This myth of the inherently violent Muslim endures. Islam "teaches violence," televangelist Pat Robertson proclaimed
in 2005. "The Koran teaches violence and most Muslims, including
so-called moderate Muslims, openly believe in violence," was the way
Major General Jerry Curry (U.S. Army, ret.), who served in the Carter,
Reagan, and Bush Sr. administrations, put it.

The Crusaders justified their violence by arguing that Muslims were
bent on taking over the world. In its early days, the expanding Islamic
empire did indeed imagine an ever-growing dar-es-Islam (House
of Islam). By the time of the Crusades, however, this initial burst of
enthusiasm for holy war had long been spent. Moreover, the Christian
West harbored its own set of desires when it came to extending the
Pope's authority to every corner of the globe. Even that early believer
in soft power, Francis of Assisi, sat down with Sultan al-Kamil during
the Fifth Crusade with the aim of eliminating Islam through conversion.

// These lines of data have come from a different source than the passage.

(** The result is the user name when a session was found. *)
Definition logout (refreshToken : string) : account_action (option string) :=
  match hashPresentedRefreshToken refreshToken with
  | None => mret None
  | Some h =>
      d ← get_state;
      _ ← modify (λ d, with_refresh_tokens
            (update_where (λ r, bool_decide (r.(rt_token) = h))
               (λ r, {| rt_token := r.(rt_token); rt_user := r.(rt_user); rt_expires := r.(rt_expires);
                        rt_revoked := true |}) d.(refresh_tokens)) d);
      match select_one (λ s, bool_decide (s.(ss_refresh) = h)) d.(user_sessions) with
      | None => mret None
      | Some session =>
          _ ← modify (λ d, with_user_sessions
                (update_where (λ s, bool_decide (s.(ss_refresh) = h)) (set_session_status "Terminated")
                   d.(user_sessions)) d);
          mret (ac_username <$> find_account d session.(ss_user))
      end
  end.

Definition terminateSession (id : Z) : account_action bool :=
  d ← get_state;
  _ ← modify (λ d, with_user_sessions
        (update_where (λ s, bool_decide (s.(ss_id) = id)) (set_session_status "Terminated") d.(user_sessions)) d);
  _ ← match select_one (λ s, bool_decide (s.(ss_id) = id)) d.(user_sessions) with
      | Some session => modify (update_account session.(ss_user) bump_session_version)
      | None => mret tt
      end;
  mret true.

Definition logoutAll (userId : string) : account_action bool :=
  _ ← modify (terminate_sessions userId);
  _ ← modify (update_account userId bump_session_version);
  mret true.

(** ** Rotation *)

Lemma refresh_inv now tok d res d' :
  refresh now tok d = (Ok res, d') →
  ∃ session user h,
    hashPresentedRefreshToken tok = Some h ∧ h = sha256 tok ∧
    select_one (active_with_token h) d.(user_sessions) = Some session ∧
    find_account d session.(ss_user) = Some user ∧ user.(ac_status) = "Active" ∧
    (∀ v, (decode tok).(dec_session_version) = Some v → v = user.(ac_session_version)) ∧
    res.(rr_refresh_token) = sign {| tp_id := user.(ac_id); tp_username := user.(ac_username); tp_role := user.(ac_role);
      tp_session_version := user.(ac_session_version); tp_remember := Some (decode tok).(dec_remember) |} (now / 1000) ∧
    d'.(user_sessions) = update_where (λ s, bool_decide (s.(ss_id) = session.(ss_id)))
      (set_session_refresh (sha256 res.(rr_refresh_token))) d.(user_sessions) ∧
    d'.(accounts) = d.(accounts).
Proof.
  unfold refresh. destruct (hashPresentedRefreshToken tok) as [h|] eqn:Hh; [|done].
  intros H. inv_ok.
  destruct (select_one _ _) as [session|] eqn:Hs; [|done].
  destruct (find_account _ _) as [user|] eqn:Hu; [|done].
  inv_ok. bools. exists session, user, h. split_and!; try done.
  - unfold hashPresentedRefreshToken in Hh. destruct (isHashableRefreshToken tok); by simplify_eq.
  - intros v Hv. rewrite Hv in *. by apply Z.eqb_eq.
  - cbn. unfold rotate_token_row. by destruct (existsb _ _).
  - cbn. unfold rotate_token_row. by destruct (existsb _ _).
Qed.

(** The active sessions that hold a token's hash. *)
Definition holders (h : string) (d : accounts_db) : list session_row :=
  select (active_with_token h) d.(user_sessions).

(** Refreshes one after the other, and the hashes of the tokens they issued. *)
Fixpoint refreshes (later : list (Z * string)) (d : accounts_db) : list string * accounts_db :=
  match later with
  | [] => ([], d)
  | (now, tok) :: later =>
      let '(r, d) := refresh now tok d in
      let '(hs, d) := refreshes later d in
      (match r with Ok res => sha256 res.(rr_refresh_token) :: hs | Throw _ => hs end, d)
  end.

Lemma moved_session_count (h fresh : string) x l :
  fresh ≠ h → NoDup (map ss_id l) → x ∈ l → active_with_token h x = true →
  length (select (active_with_token h) l) =
  S (length (select (active_with_token h)
    (update_where (λ s, bool_decide (s.(ss_id) = x.(ss_id))) (set_session_refresh fresh) l))).
Proof.
  intros Hne. induction l as [|y l IH]; [by intros _ ?%elem_of_nil|].
  intros [Hy Hnd]%NoDup_cons Hin Hx. cbn. case_bool_decide as Hid.
  - assert (x = y) as ->.
    { apply elem_of_cons in Hin as [?|Hin]; [done|]. destruct Hy. rewrite Hid.
      apply list_elem_of_fmap. by exists x. }
    rewrite Hx. cbn. unfold active_with_token at 2. cbn. rewrite bool_decide_eq_false_2 by naive_solver. f_equal. f_equal.
    unfold update_where, select. rewrite (map_ext_in _ (λ z, z)); [by rewrite map_id|].
    intros z Hz%list_elem_of_In.
    case_bool_decide as Hzy; [|done]. destruct Hy. rewrite <- Hzy. apply list_elem_of_fmap. by exists z.
  - apply elem_of_cons in Hin as [->|Hin]; [done|]. specialize (IH Hnd Hin Hx).
    destruct (active_with_token h y); cbn; [f_equal|]; exact IH.
Qed.

Lemma moved_sessions_le (h fresh : string) (q : session_row → bool) l :
  fresh ≠ h →
  (length (select (active_with_token h) (update_where q (set_session_refresh fresh) l)) ≤
   length (select (active_with_token h) l))%nat.
Proof.
  intros Hne. induction l as [|y l IH]; [done|]. cbn. destruct (q y).
  - unfold active_with_token at 1. cbn. rewrite bool_decide_eq_false_2 by naive_solver.
    destruct (active_with_token h y); cbn; unfold select, update_where in IH; lia.
  - destruct (active_with_token h y); cbn; unfold select, update_where in IH; lia.
Qed.

Lemma refresh_throws now tok d e d' : refresh now tok d = (Throw e, d') → d' = d.
Proof.
  unfold refresh. destruct (hashPresentedRefreshToken tok); [|by intros [= _ <-]].
  run_action. destruct (select_one _ _); [|by intros [= _ <-]].
  destruct (find_account _ _) as [a|]; [|by intros [= _ <-]].
  unfold ensure, throw. destruct (bool_decide (ac_status a = "Active")); cbn; [|by intros [= _ <-]].
  destruct (match dec_session_version (decode tok) with Some v => v =? ac_session_version a | None => true end); cbn;
    [done|by intros [= _ <-]].
Qed.
Lemma append_all_chain entries table :
  chain GENESIS_PREVIOUS_HASH (hashed table) → chain GENESIS_PREVIOUS_HASH (hashed (append_all table entries)).
Proof.
  unfold append_all. revert table. induction entries as [|e l IH]; intros table Hc; cbn [foldl]; [done|].
  apply IH. by apply append_chain.
Qed.

Lemma chain_previous prev rows :
  chain prev rows → map au_previous rows = removelast (prev :: map recompute rows).
Proof.
  revert prev. induction rows as [|r rows IH]; intros prev; [done|]. intros (<- & _ & Hc).
  cbn [map]. rewrite (IH _ Hc). done.
Qed.

Lemma elem_of_removelast {A} (l : list A) x : x ∈ removelast l → x ∈ l.
Proof.
  induction l as [|y [|z l] IH]; [done|cbn; set_solver|].
  change (removelast (y :: z :: l)) with (y :: removelast (z :: l)).
  intros [->|H]%elem_of_cons; [by left|right]. by apply IH.
Qed.

Lemma NoDup_removelast {A} (l : list A) : NoDup l → NoDup (removelast l).
Proof.
  induction l as [|y [|z l] IH]; [done|constructor|]. intros [Hni Hnd]%NoDup_cons.
  change (removelast (y :: z :: l)) with (y :: removelast (z :: l)).
  constructor; [|by apply IH]. by intros H%elem_of_removelast.
Qed.

Lemma chain_valid rows : chain GENESIS_PREVIOUS_HASH rows → collision_free rows → verify_rows rows = Valid.
Proof.
  intros Hc [Hnd Hg]. apply verify_rows_Valid. pose proof (chain_row_ok _ _ Hc) as Hok. split_and!; [done| |].
  - intros r Hr. unfold linked.
    assert (Hp : r.(au_previous) ∈ GENESIS_PREVIOUS_HASH :: map recompute rows).
    { apply elem_of_removelast. rewrite <- (chain_previous _ _ Hc). by apply (list_elem_of_fmap_2 au_previous). }
    apply elem_of_cons in Hp as [?|Hp]; [by left|right].
    apply list_elem_of_fmap in Hp as (q & He & Hq). exists q. split; [done|].
    rewrite Forall_forall in Hok. rewrite He. by apply Hok.
  - rewrite (chain_previous _ _ Hc). apply NoDup_removelast. by constructor.
Qed.


(** ** Deletion, truncation, tampering *)

Lemma chain_app prev l1 l2 :
  chain prev (l1 ++ l2) ↔ chain prev l1 ∧ chain (from_option recompute prev (last l1)) l2.
Proof.
  revert prev. induction l1 as [|r l1 IH]; intros prev; [cbn; tauto|]. cbn [app chain].
  rewrite IH. destruct l1 as [|r1 l1]; [cbn; tauto|].
  change (last (r :: r1 :: l1)) with (last (r1 :: l1)).
  assert (is_Some (last (r1 :: l1))) as [x ->] by (apply last_is_Some; done). cbn. tauto.
Qed.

Today, Islamophobes portray the building of Cordoba House in lower
Manhattan as just another gambit in this millennial power grab: "This is
Islamic domination and expansionism," writes
right-wing blogger Pamela Geller, who made the "Ground Zero Mosque"
into a media obsession. "Islam is a religion with a very political
agenda," warns ex-Muslim Ali Sina. "The ultimate goal of Islam is to rule the world."

These
two myths -- of inherent violence and global ambitions -- led to the
firm conviction that Muslims were by nature untrustworthy. Robert of
Ketton, a twelfth century translator of the Koran, was typical in
badmouthing the prophet Mohammad this way: "Like the liar you are, you
everywhere contradict yourself." The suspicion of untrustworthiness fell
as well on any Christian who took up the possibility of coexistence
with Islam. Pope Gregory, for instance, believed that the thirteenth
century Crusader Frederick II was the Anti-Christ himself because he
developed close relationships with Muslims.

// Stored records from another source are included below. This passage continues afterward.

(* ===== verification/AuditWorkflow.v ===== *)
(** * Findings, recommendations, tasks and plans ([src/src/services/AuditService.ts],
    [RecommendationService.ts], [AuditTaskService.ts], [AuditPlanService.ts],
    [routes/recommendations.ts])

    The state machines of the audit entities and the rules that couple them.
    Row ids are chosen by the database and are arguments here. *)

From S2P Require Import Prelude JsMap JsStrings ModuleRegistry PermissionService Numbering.
Local Open Scope Z_scope.

(** ** Tables *)

Record plan := {
  pl_id : string; pl_code : string; pl_year : Z; pl_quarter : string; pl_department : string;
  pl_status : string; pl_archived : bool; pl_start : string; pl_end : string;
}.
Record finding := {
  fi_id : string; fi_audit : string; fi_number : string; fi_title : string; fi_type : string;
  fi_risk : string; fi_status : string; fi_created_by : string; fi_deleted : bool;
}.
Record recommendation := {
  re_id : string; re_finding : string; re_plan : string; re_number : string;
  re_action_plan : option string; re_due : option string; re_status : string; re_risk : string; re_deleted : bool;
}.
Record task := { tk_id : string; tk_plan : string; tk_status : string }.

For Islamophobes today, Muslims abroad are similarly
terrorists-in-waiting. As for Muslims at home, "American Muslims must
face their either/or," writes
the novelist Edward Cline, "to repudiate Islam or remain a quiet,
sanctioning fifth column." Even American Muslims in high places, like
Congressman Keith Ellison (D-MN), are not above suspicion. In a 2006 CNN interview, Glenn Beck said,
"I have been nervous about this interview with you, because what I feel
like saying is, 'Sir, prove to me that you are not working with our
enemies.'"

These three myths of Islamophobia flourish in our era, just as they
did almost a millennium ago, because of a cunning conflation of a
certain type of Islamic fundamentalism with Islam itself. Bill O'Reilly
was neatly channeling this Crusader mindset when he asserted
recently that "the Muslim threat to the world is not isolated. It's
huge!" When Deputy Undersecretary of Defense for Intelligence William
Boykin, in an infamous 2003 sermon, thundered "What I'm here to do today is to recruit you to be warriors of God's kingdom," he was issuing the Crusader call to arms.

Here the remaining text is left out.